そんでもって、弱いと自覚しているのならレベルをあげて物理で完膚なきまでに潰せ。」
「まるで猿の様な単純思考ですね。たかだか人間の貴方が…僕の戦闘訓練に付き合うつもりですか?それに、こんな狭い家の何処でやるというのです。」
「その人間に夜襲して倍返しにされたのは何処の付喪神だ。あと狭い言うな、現代基準だと十分にデカいから。ほら、ついて来い。刀は返すから。」

飲みかけの珈琲はそのままに持っていた刀を投げ渡す。慌てて受け取った宗三は刀を見て唖然としていたが、何か言ってくる前に私がキッチンを出て地下室へと向かう。宗三君が私に追いついた頃には件の地下室の前だった。

「…貴女、余程の馬鹿か自意識過剰なんですね。僕が後ろから刀で切りつけてくるとは思わなかったんですか?」
「言ってろ未亡人。それより場所があるかどうかでしょう。ほれ、こんだけありゃ十分だろ。
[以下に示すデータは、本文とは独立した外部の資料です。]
Section sim.
Context `{C : SigScheme} `{CE : Codec Entry} `{CR : Codec VerifyReceipt} `{CD : Codec (list bytes)}.
Context (ids : list string) (R : nat → RandSource) (c : nat → nat) (SC : nat → Schedule) (envs : nat → Env) (fuel : nat).
Context (rs : nat → Runner).
(** What the shuffle, the slots of the deal and the betting return. *)
Context (node : nat → Node) (hole : nat → nat → dealt) (ready : nat → Runner) (played : nat → res Empty_set (Runner * run_end)).

Abbreviation n := (length ids).
Abbreviation step := (game_step ids SC envs fuel rs).

Definition thread_code (i : nat) (th : thread) : act outcome :=
  match th with
  | TShuffle => act_map OShuffled (@RunShuffle _ (R i) (rnode (rs i)) (c i))
  | TDeal s => act_map ODealt (dealHoleSlot (node i) (Z.of_nat s))
  | THand => act_map OPlayed (@run_rounds _ _ _ (SC i) (envs i) fuel (ready i))
  end.

Definition thread_result (i : nat) (th : thread) : outcome :=
  match th with
  | TShuffle => OShuffled (Ok (node i))
  | TDeal s => ODealt (hole i s)
  | THand => OPlayed (played i)
  end.

Definition game_ids : list string := flat n (λ i _, ids !!! i).
Definition game_results : list outcome := flat n thread_result.

(** A thread of a seat starts when those before it have returned. *)
Definition game_gate (j k : nat) : Prop :=
  ∃ i th th', (i < n)%nat ∧ th_ok n th ∧ th_ok n th' ∧ j = index n i th ∧ k = index n i th' ∧ before th th' = true.

(** ** The threads of a seat in a state *)

Definition seat_code (i : nat) (st : seat_state) (th : thread) : act outcome :=
  match st, th with
  | Shuffling p, TShuffle => act_map OShuffled p
  | Dealing _ ps _, TDeal s => match ps !! s with Some (Some p) => act_map ODealt p | _ => Ret (thread_result i th) end
  | Betting p, THand => act_map OPlayed p
  | Shuffling _, _ | Dealing _ _ _, THand => thread_code i th
  | _, _ => Ret (thread_result i th)
  end.

Definition seat_procs (seats : list seat_state) : list (string * act outcome) :=
  flat n (λ i th, (ids !!! i, match seats !! i with Some st => seat_code i st th | None => thread_code i th end)).

(** The results that a dealing seat has collected. *)
Definition returned (ps : list (option (proc (option (Z * string))))) (s : nat) : bool :=
  match ps !! s with Some None => true | _ => false end.
Definition collected (i : nat) (ps : list (option (proc (option (Z * string))))) : list dealt :=
  hole i <$> filter (λ s, returned ps s = true) (seq 0 (2 * n)).

Definition seat_ok (i : nat) (st : seat_state) : Prop :=
  match st with
  | Dealing nd ps done => nd = node i ∧ length ps = (2 * n)%nat ∧ done ≡ₚ collected i ps
  | _ => True
  end.

Definition running (o : option (proc (option (Z * string)))) : nat := if o then 1%nat else 0%nat.

(** Steps of a seat that access no store. *)
Definition pending (st : seat_state) : nat :=
  match st with Shuffling _ => (2 * n + 2)%nat | Dealing _ ps _ => S (sum_list (running <$> ps)) | Betting _ => 0%nat end.

Lemma collected_more i ps t p :
  length ps = (2 * n)%nat → ps !! t = Some (Some p) → collected i (<[t := None]> ps) ≡ₚ collected i ps ++ [hole i t].
Proof.
  intros Hl Ht. pose proof (lookup_lt_Some _ _ _ Ht) as Hlt. unfold collected, returned.
  change [hole i t] with (hole i <$> [t]). rewrite <- fmap_app.
  apply fmap_Permutation, NoDup_Permutation.
  - apply NoDup_filter, NoDup_seq.
  - apply NoDup_app. split_and!; [apply NoDup_filter, NoDup_seq| |apply NoDup_singleton].
    intros s [Hs _]%list_elem_of_filter ->%list_elem_of_singleton. by rewrite Ht in Hs.
  - intros s. rewrite elem_of_app, list_elem_of_singleton, !list_elem_of_filter, elem_of_seq.
    destruct (decide (s = t)) as [->|Hne].
    + rewrite list_lookup_insert_eq by done. split; [by right|]. intros _. split; [done|lia].
    + rewrite list_lookup_insert_ne by done. naive_solver.
Qed.

Lemma collected_all i ps :
  length ps = (2 * n)%nat → Forall (λ o, o = None) ps → collected i ps ≡ₚ hole i <$> seq 0 (2 * n).
Proof.
  intros Hl Hall. unfold collected. apply fmap_Permutation, NoDup_Permutation;
    [apply NoDup_filter, NoDup_seq|apply NoDup_seq|].
  intros s. rewrite list_elem_of_filter, elem_of_seq. split; [tauto|]. intros Hs. split; [|done].
  destruct (lookup_lt_is_Some_2 ps s) as [o Ho]; [lia|]. unfold returned. rewrite Ho.
  rewrite list.Forall_forall in Hall. by rewrite (Hall o) by (by eapply list_elem_of_lookup_2).
Qed.

Lemma collected_none i qs : collected i (Some <$> qs) = [].
Proof.
  unfold collected. destruct (filter _ (seq 0 (2 * n))) as [|s l] eqn:Hf; [done|exfalso].
  assert (s ∈ filter (λ s, returned (Some <$> qs) s = true) (seq 0 (2 * n))) as [Hs _]%list_elem_of_filter
    by (rewrite Hf; left).
  unfold returned in Hs. rewrite list_lookup_fmap in Hs. by destruct (qs !! s).
Qed.

(** ** What a step of a seat does to the threads *)

Lemma procs_at seats i st th :
  (i < n)%nat → th_ok n th → seats !! i = Some st → seat_procs seats !! index n i th = Some (ids !!! i, seat_code i st th).
Proof. intros Hi Hth Hst. unfold seat_procs. rewrite flat_at by done. by rewrite Hst. Qed.

Lemma procs_same seats i st st' :
  (i < n)%nat → seats !! i = Some st → (∀ th, th_ok n th → seat_code i st' th = seat_code i st th) →
  seat_procs (<[i := st']> seats) = seat_procs seats.
Proof.
  intros Hi Hst Hsame. apply flat_ext. intros j th Hj Hth. destruct (decide (j = i)) as [->|Hne].
  - rewrite list_lookup_insert_eq by (by eapply lookup_lt_Some). by rewrite Hst, Hsame.
  - by rewrite list_lookup_insert_ne.
Qed.

Lemma procs_moved seats i st st' th :
  (i < n)%nat → th_ok n th → seats !! i = Some st → (∀ th', th_ok n th' → th' ≠ th → seat_code i st' th' = seat_code i st th') →
  seat_procs (<[i := st']> seats) = <[index n i th := (ids !!! i, seat_code i st' th)]> (seat_procs seats).
Proof.
  intros Hi Hth Hst Hrest. symmetry. apply flat_insert; [done|done| |].
  - by rewrite list_lookup_insert_eq by (by eapply lookup_lt_Some).
  - intros j th' Hj Hth' Hne. destruct (decide (j = i)) as [->|Hji].
    + rewrite list_lookup_insert_eq by (by eapply lookup_lt_Some). rewrite Hst, Hrest; [done|done|]. intros ->. by apply Hne.
    + by rewrite list_lookup_insert_ne.
Qed.

(** ** The refinement *)

Context (Hstarted : ∀ i, (i < n)%nat → Started (rnode (rs i)) = true).
Context (Horder : ∀ i, (i < n)%nat → length (Order (node i)) = n).
Context (Hjoin : ∀ i done, (i < n)%nat → done ≡ₚ hole i <$> seq 0 (2 * n) →
  after_deal SC envs fuel rs i (node i) done = @run_rounds _ _ _ (SC i) (envs i) fuel (ready i)).
Context (I : string → string → list Z → Prop) (I_fun : ∀ id key v v', I id key v → I id key v' → v = v').
Context (trs : list timed) (Hclean : clean game_ids trs game_gate) (Htrs : length trs = length game_ids).
Context (Htracks : ∀ i th tr, (i < n)%nat → th_ok n th → trs !! index n i th = Some tr →
  tracks I (ids !!! i) (thread_code i th) (snd <$> tr) (thread_result i th)).

Abbreviation net_of g := (mkNet (gm_stores g) (seat_procs (gm_seats g))).

Record game_inv (g : game) (prs : list (timed * timed)) : Prop := {
  gi_net : clean_inv I game_ids trs game_results (net_of g) prs;
  gi_seats : length (gm_seats g) = n;
  gi_ok : ∀ i st, gm_seats g !! i = Some st → seat_ok i st;
}.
」

扉を開いて中へと入る。相変わらず驚きの白一色の部屋では、昨日の暇つぶしで付いた筈の傷さえ目立たない。

「…こんな場所が。」

唖然と室内を見渡す彼を横目にデバイスを弄る。取り出したは一本の刀。魔王退治前にお役御免となってしまったソレは久しぶりなのにひどく手に馴染む。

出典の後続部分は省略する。